(* ===== verification/Dnsproxy.v ===== *)
(** The DNS proxy: src/internal/dnsproxy (dnsproxy.go, udp.go, tcp.go).  Each LAN
    address has a UDP listener that forwards every query in a task of its own, and a TCP
    listener that relays each connection.

    A message is its bytes, never read.  The sockets and tasks are the actor library's:
    the state of a listener is its HandleInfo's, and the system around it -- the socket's
    active count, the tasks in flight, what was sent -- moves by the effects it returns.
    What the network does is an argument. *)

From S2P Require Import Prelude Wire Netip.
From stdpp Require Import relations.

Local Open Scope Z_scope.

(** ** Configuration (dnsproxy.go) *)

Definition Port : Z := 53.
Definition Second : Z := 1000000000.
Definition udpQueryTimeout : Z := 5 * Second.
Definition maxInFlight : Z := 256.
Definition maxUDPMessageBytes : Z := 65535.
Definition bindRetries : Z := 10.
Definition bindRetryInterval : Z := Second.
Definition tcpDialTimeout : Z := 5 * Second.

(** An address and a port. *)
Abbreviation AddrPort := (Addr * Z)%type.

#[export] Instance AddrPort_eq_dec : EqDecision AddrPort := _.

Record Config : Type := mkConfig {
  ListenAddrs : list Addr; ListenPort : Z; UpstreamAddrs : list AddrPort; queryTimeout : Z }.

Record udpListener : Type := mkUDP { addr : AddrPort; upstreams : list AddrPort; timeout : Z }.

(** A child of the supervision tree: a UDP listener, or a TCP one relaying to the
    upstreams. *)
Inductive child : Type := UDPChild (u : udpListener) | TCPChild (at_ : AddrPort) (upstreams : list AddrPort).

Definition Spec (cfg : Config) : outcome (list child) :=
  if bool_decide (UpstreamAddrs cfg = []) then Fail "dnsproxy: no upstream DNS servers configured"
  else
    let port := if ListenPort cfg =? 0 then Port else ListenPort cfg in
    let timeout := if queryTimeout cfg =? 0 then udpQueryTimeout else queryTimeout cfg in
    Ret (flat_map (fun a => [UDPChild (mkUDP (a, port) (UpstreamAddrs cfg) timeout); TCPChild (a, port) (UpstreamAddrs cfg)])
           (ListenAddrs cfg)).

Definition Upstreams (addrs : list Addr) : list AddrPort := (fun a => (a, Port)) <$> addrs.

(** ** The UDP listener (udp.go) *)

(** Binding an address: it works, it is not there yet (EADDRNOTAVAIL), or fails
    otherwise. *)
Inductive bound : Type := Bound | NotAvail | BindError (e : string).
(* ===== verification/Startup.v ===== *)
(** The program's start and end: src/cmd/minuteman (main.go: run, runDHCPv4,
    startDNSProxy, normalizeLegacyArgs; softwire.go: startSoftwireControl).  Running.v has
    the loops of main.go and apps.go.

    [run] is the order of it: which device, map, socket and application each step makes,
    what each failure leaves, and what the deferred functions take down.  The steps' own
    work is in the files of the parts; here a step has an answer, which is an argument. *)

From S2P Require Import Prelude Stats Wire Netip Text Dhcpv4Message Dhcpv4Pool Dhcpv4Handler Datapath Mtu Companion Cliconfig.

Local Open Scope Z_scope.

(** ** The flags *)

Record Flags : Type := mkFlags {
  wanIface : string; b4Addr : bytes; aftrAddr : bytes; wanDstMAC : bytes; requestPD : bool; ndProxy : bool; dnsProxyOn : bool;
  dhcpv4On : bool; dhcpv4Lease : Z; mssClamp : bytes; ipv6SwRSS : bool; stateDir : string; pidFile : string;
  lans : list LANSpec; dnsServersFlag : list Addr; dhcpv4DNSFlag : list Addr }.

Definition Minute : Z := 60 * 1000000000.
Definition minDHCPv4Lease : Z := Minute.
Definition dhcpMinMTU : Z := 68.

(** What the flags come to once checked, before anything is opened. *)
Record Checked : Type := mkChecked { staticB4 : option Addr (* none: dynamic *); dstMAC : option bytes; mssClampPolicy : Z }.

Definition check_flags (f : Flags) : outcome Checked :=
  if bool_decide (wanIface f = "") || bool_decide (lans f = []) then Fail "missing required flags: -wan and at least one -lan"
  else if requestPD f && ndProxy f then Fail "-dhcpv6-pd and -ndproxy are mutually exclusive"
  else
    b4 ← (if bool_decide (b4Addr f = []) then Ret None
          else match ParseAddr (b4Addr f) with Some a => Ret (Some a) | None => Fail "parsing -b4" end);
    mac ← ParseMAC (wanDstMAC f);
    policy ← ParseMSSClamp (mssClamp f);
    if negb (forallb Is4 (dhcpv4DNSFlag f)) then Fail "-dhcpv4-dns must be an IPv4 address"
    else if dhcpv4On f && (dhcpv4Lease f <? minDHCPv4Lease) then Fail "-dhcpv4-lease is too short"
    else Ret (mkChecked b4 mac policy).

(** The upstreams of the DNS proxy: the flag's, else those discovered, else the lease's. *)
Definition select_dns (flag discovered lease : list Addr) : list Addr :=
  let servers := if zlen discovered =? 0 then lease else discovered in
  if 0 <? zlen flag then flag else servers.

(** ** The DHCPv4 server's interfaces (runDHCPv4) *)

Definition mtu_overhead : Z := 40.

Definition dhcpv4_config (dnsOverride : list Addr) (dnsProxyOn : bool) (wanMTU lease : Z) (spec : LANSpec) : outcome InterfaceConfig :=
  if negb (prefix_IsValid (Cliconfig.Subnet spec)) || negb (Is4 (paddr (Cliconfig.Subnet spec)))
  then Fail "-dhcpv4: LAN interface has no IPv4 subnet"
  else
    let dns := if 0 <? zlen dnsOverride then dnsOverride else if dnsProxyOn then [Cliconfig.GatewayIP spec] else [] in
    let mtu := Cliconfig.MTU spec in
    let mtu := if (mtu =? 0) && (mtu_overhead <? wanMTU) then wanMTU - mtu_overhead else mtu in
    let mtu := if negb (mtu =? 0) && ((mtu <? dhcpMinMTU) || (0xffff <? mtu)) then 0 else mtu in
    Ret (mkConfig (Cliconfig.Iface spec) (Cliconfig.GatewayIP spec) (Cliconfig.Subnet spec) dns (u16 mtu) lease).

Definition dhcpv4_configs (dnsOverride : list Addr) (dnsProxyOn : bool) (wanMTU lease : Z) (specs : list LANSpec)
    : outcome (list InterfaceConfig) := mapM (dhcpv4_config dnsOverride dnsProxyOn wanMTU lease) specs.

(** ** A LAN's configuration (attachLAN) *)

(** The MTU of the interface itself is taken where the flag gives none; the second part
    is whether the warning about the fragmenter's ceiling is logged. *)
Definition attachLAN_config (ifaceMTU : Z) (spec : LANSpec) : LANConfig * bool :=
  let mtu := if Cliconfig.MTU spec =? 0 then ifaceMTU else Cliconfig.MTU spec in
  (mkLANConfig (Cliconfig.GatewayIP spec) (u16 mtu), Fragpath.MaxInnerLen <? mtu).

(** ** The DNS proxy's addresses (startDNSProxy) *)

(** Each LAN's gateway, and its link-local address where it has one, which is then what
    is advertised for it. *)
Definition dns_listen (LinkLocalAddr : string -> option Addr) (specs : list LANSpec) : list Addr * gmap string Addr :=
  fold_left (fun '(listen, rdnss) spec =>
    let listen := listen ++ [Cliconfig.GatewayIP spec] in
    match LinkLocalAddr (Cliconfig.Iface spec) with
    | None => (listen, rdnss)
    | Some ll => (listen ++ [ll], <[Cliconfig.Iface spec := ll]> rdnss)
    end) specs ([], ∅).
....
(What this task involves): If a line in the records has the word "TCPChild", copy that line.

(Result of this task):
Inductive child : Type := UDPChild (u : udpListener) | TCPChild (at_ : AddrPort) (upstreams : list AddrPort).
    Ret (flat_map (fun a => [UDPChild (mkUDP (a, port) (UpstreamAddrs cfg) timeout); TCPChild (a, port) (UpstreamAddrs cfg)])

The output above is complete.